The Secretary of the Department of Health and Human Services recently announced that the deadline for Stage 2 compliance has been extended from 2013 to 2014 for those who attest by February 2012 that they qualified for Stage 1 by adopting EHRs this year. The move is in an effort to make it easier to qualify for maximum payments under the program. This plan also aligns better with the guidelines for those who start Stage 1 compliance in 2012 and have until 2014 to comply with Stage 2. The change in the deadline removes the disincentive for providers to adopt and use health IT right away.
The HITECH Act was designed to provide billions of dollars worth of incentives through Medicare and Medicaid for hospitals and physicians that make meaningful use of EHRs.
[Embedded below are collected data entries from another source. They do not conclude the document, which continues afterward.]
Lemma shr_1_m (mrs : shr_record) :
  0 <= shr_m mrs -> shr_m (shr_1 mrs) = shr_m mrs / 2.
Proof.
  destruct mrs as [m r s]. cbn [shr_m]. intros Hm.
  rewrite <- Z.div2_div.
  destruct m as [|[p|p|]|p]; try reflexivity. lia.
Qed.

Lemma iter_shr_1_m (p : positive) (mrs : shr_record) :
  0 <= shr_m mrs ->
  shr_m (iter_pos shr_1 p mrs) = shr_m mrs / 2 ^ Zpos p.
Proof.
  revert mrs. induction p as [p IH|p IH|]; intros mrs Hm; cbn [iter_pos].
  - assert (H1 : 0 <= shr_m (shr_1 mrs))
      by (rewrite shr_1_m by lia; apply Z.div_pos; lia).
    assert (H2 : 0 <= shr_m (iter_pos shr_1 p (shr_1 mrs)))
      by (rewrite IH by lia; apply Z.div_pos; lia).
    rewrite IH, IH, shr_1_m by lia.
    rewrite !Z.div_div by lia.
    f_equal. change (Zpos p~1) with (2 * Zpos p + 1).
    replace (2 * Zpos p + 1) with (1 + Zpos p + Zpos p) by lia.
    rewrite !Z.pow_add_r by lia. lia.
  - assert (H2 : 0 <= shr_m (iter_pos shr_1 p mrs))
      by (rewrite IH by lia; apply Z.div_pos; lia).
    rewrite IH, IH by lia.
    rewrite !Z.div_div by lia.
    f_equal. change (Zpos p~0) with (2 * Zpos p).
    replace (2 * Zpos p) with (Zpos p + Zpos p) by lia.
    rewrite !Z.pow_add_r by lia. lia.
  - rewrite shr_1_m by lia. reflexivity.
Qed.

Lemma shr_record_of_loc_m (m : Z) (l : location) :
  shr_m (shr_record_of_loc m l) = m.
Proof. destruct l as [|[| |]]; reflexivity. Qed.

(** One shift of the rounding keeps a positive mantissa positive, as long
    as the exponent is not below the smallest one. *)
Lemma shr_fexp_positive (m e : Z) (l : location) :
  0 < m -> emin <= e ->
  0 < shr_m (fst (shr_fexp B64.prec B64.emax m e l)) /\
  emin <= snd (shr_fexp B64.prec B64.emax m e l).
Proof.
  intros Hm He. unfold shr_fexp, shr.
  destruct m as [|pm|pm]; try lia. cbn [Zdigits2].
  pose proof (digits2_pos_bounds pm) as Hd.
  set (d := Zpos (digits2_pos pm)) in *.
  assert (Hfexp : fexp B64.prec B64.emax (d + e) - e = Z.max (d - 53) (emin - e)).
  { unfold fexp, SpecFloat.emin, B64.prec, B64.emax, emin. lia. }
  rewrite Hfexp.
  destruct (Z.max (d - 53) (emin - e)) as [|n|n] eqn:Hn; cbn [fst snd];
    rewrite ?shr_record_of_loc_m; try lia.
  rewrite iter_shr_1_m by (rewrite shr_record_of_loc_m; lia).
  rewrite shr_record_of_loc_m.
  split; [|lia].
  assert (Hle : Zpos n <= d - 1) by lia.
  apply Z.div_str_pos. split; [apply Z.pow_pos_nonneg; lia|].
  transitivity (2 ^ (d - 1)); [|lia].
  apply Z.pow_le_mono_r; lia.
Qed.

Lemma round_nearest_even_positive (m : Z) (l : location) :
  0 < m -> 0 < round_nearest_even m l.
Proof.
  intros Hm. destruct l as [|[| |]]; cbn; try lia.
  destruct (Z.even m); lia.
Qed.

Lemma binary_round_aux_signed (s : bool) (m e : Z) (l : location) :
  0 < m -> emin <= e ->
  signedNonzero s (binary_round_aux B64.prec B64.emax s m e l).
Proof.
  intros Hm He. unfold binary_round_aux.
  destruct (shr_fexp_positive m e l Hm He) as [Hm1 He1].
  destruct (shr_fexp B64.prec B64.emax m e l) as [mrs1 e1]. cbn [fst snd] in *.
  pose proof (round_nearest_even_positive (shr_m mrs1)
                (loc_of_shr_record mrs1) Hm1) as Hr.
  destruct (shr_fexp_positive _ e1 loc_Exact Hr He1) as [Hm2 He2].
  destruct (shr_fexp B64.prec B64.emax
              (round_nearest_even (shr_m mrs1) (loc_of_shr_record mrs1))
              e1 loc_Exact) as [mrs2 e2]. cbn [fst snd] in *.
  destruct (shr_m mrs2) as [|m2|m2]; try lia.
  destruct (e2 <=? B64.emax - B64.prec); [left; eauto|now right].
Qed.

Lemma binary_round_signed (s : bool) (m : positive) (e : Z) :
  emin <= e -> signedNonzero s (binary_round B64.prec B64.emax s m e).
Proof.
  intros He. unfold binary_round, shl_align.
  set (e' := fexp B64.prec B64.emax (Zpos (digits2_pos m) + e)).
  assert (He' : emin <= e').
  { unfold e', fexp, SpecFloat.emin, B64.prec, B64.emax, emin. lia. }
  destruct (e' - e) as [|d|d]; apply binary_round_aux_signed; lia.
Qed.

Lemma binary_normalize_signed (z e : Z) :
  emin <= e -> z <> 0 ->
  signedNonzero (z <? 0) (binary_normalize B64.prec B64.emax z e false).
Proof.
  intros He Hz. destruct z as [|p|p]; [lia| |]; cbn [binary_normalize];
    now apply binary_round_signed.
Qed.

End B64Round.

(** ** Subtraction and comparison in IEEE double precision *)

Module B64Sub.
Import B64Num B64Round.

Lemma iter_xO_value (d m : positive) : Zpos (Pos.iter xO m d) = Zpos m * 2 ^ Zpos d.
Proof.
  induction d as [|d IH] using Pos.peano_ind.
  - cbn. lia.
  - rewrite Pos.iter_succ, Pos2Z.inj_succ, Z.pow_succ_r by lia.
    change (Zpos (Pos.iter xO m d)~0) with (2 * Zpos (Pos.iter xO m d)).
    rewrite IH. lia.
Qed.

Lemma shl_align_value (m : positive) (e ez : Z) :
  ez <= e -> Zpos (fst (shl_align m e ez)) = Zpos m * 2 ^ (e - ez).
Proof.
  intros Hle. unfold shl_align.
  destruct (ez - e) as [|d|d] eqn:Hd; cbn [fst]; try lia.
  - replace (e - ez) with 0 by lia. cbn. lia.
  - rewrite iter_xO_value. f_equal. f_equal. lia.
Qed.

Lemma double_mantissa (s : bool) (m : positive) (e : Z) :
  isDouble (S754_finite s m e) ->
  Zpos m < 2 ^ 53 /\ emin <= e /\ (e = emin \/ 2 ^ 52 <= Zpos m).
Proof.
  unfold isDouble, valid_binary, bounded, canonical_mantissa.
  intros Hv. apply andb_prop in Hv as [Hc _]. apply Z.eqb_eq in Hc.
  pose proof (digits2_pos_bounds m) as Hd.
  set (d := Zpos (digits2_pos m)) in *.
  unfold fexp, SpecFloat.emin, B64.prec, B64.emax in Hc. unfold emin.
  assert (Hd53 : d <= 53) by lia.
  split; [|split; [lia|]].
  - apply Z.lt_le_trans with (2 ^ d); [lia|]. apply Z.pow_le_mono_r; lia.
  - destruct (Z.eq_dec e (-1074)) as [He|He]; [now left|right].
    assert (Hd' : d = 53) by lia. rewrite Hd' in Hd. exact (proj1 Hd).
Qed.

Lemma pow2_ge_2 (n : Z) : 0 < n -> 2 <= 2 ^ n.
Proof.
  intros Hn. change 2 with (2 ^ 1) at 1. apply Z.pow_le_mono_r; lia.
Qed.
Payments are received in phases based on achieving goals for each stage of the program. Those who qualify earliest receive the maximum level of incentives.
To qualify as a meaningful user of EHRs for Stage 1 incentive payments, organizations must conduct a risk assessment and take action to mitigate any privacy or security issues. Stage 2 is expected to include other, more detailed, privacy and security requirements.
The more stringent requirements for Stage 2 are expected to be announced next summer.
HHS also announced that a new Centers for Disease Control and Prevention survey found that 52 percent of office-based physicians intend to take advantage of the EHR incentive program.
The percentage of physicians who have adopted basic EHRs in their practice grew to 34 percent in 2011 from 17 percent in 2008, according to the survey.
Earlier, HHS announced that 100,000 primary care providers have signed up to adopt EHRs through regional extension centers, which provide assistance in qualifying for the incentive program.
New Coverage for Screening and Counseling for Obesity
Medicare will now provide screening and counseling for eligible beneficiaries who are obese or are at risk for obesity. Benefits will cover the cost of these preventive services by primary care providers in settings such as physicians' offices.
Preventive services will include the following:
* Screening for obesity in adults using body mass indexes (BMI);
* Dietary (nutritional) assessment; and
* Intensive behavioral counseling and behavioral therapy to promote sustained weight loss through high-intensity interventions on diet and exercise.
For beneficiaries who screen positive for obesity with a BMI greater than or equal to 30 kg/m2, the benefits will include:
* One face-to-face counseling visit each week for one month.
* One face-to-face counseling visit every other week for an additional five months.
* One face-to-face counseling visit every month for an additional six months (for a total of 12 months of counseling) if the patients have achieved a weight reduction of at least 6.6 pounds (or 3 kilograms) during the first six months of counseling.
Over 30 percent of both men and women in the Medicare population are estimated to be obese. Obesity is directly or indirectly associated with many chronic diseases, including those that disproportionately affect racial and ethnic minorities such as cardiovascular disease and diabetes. Addressing the prevention of obesity-related disparities has the potential to reduce obesity prevalence while also closing the gap on health disparities among Medicare beneficiaries.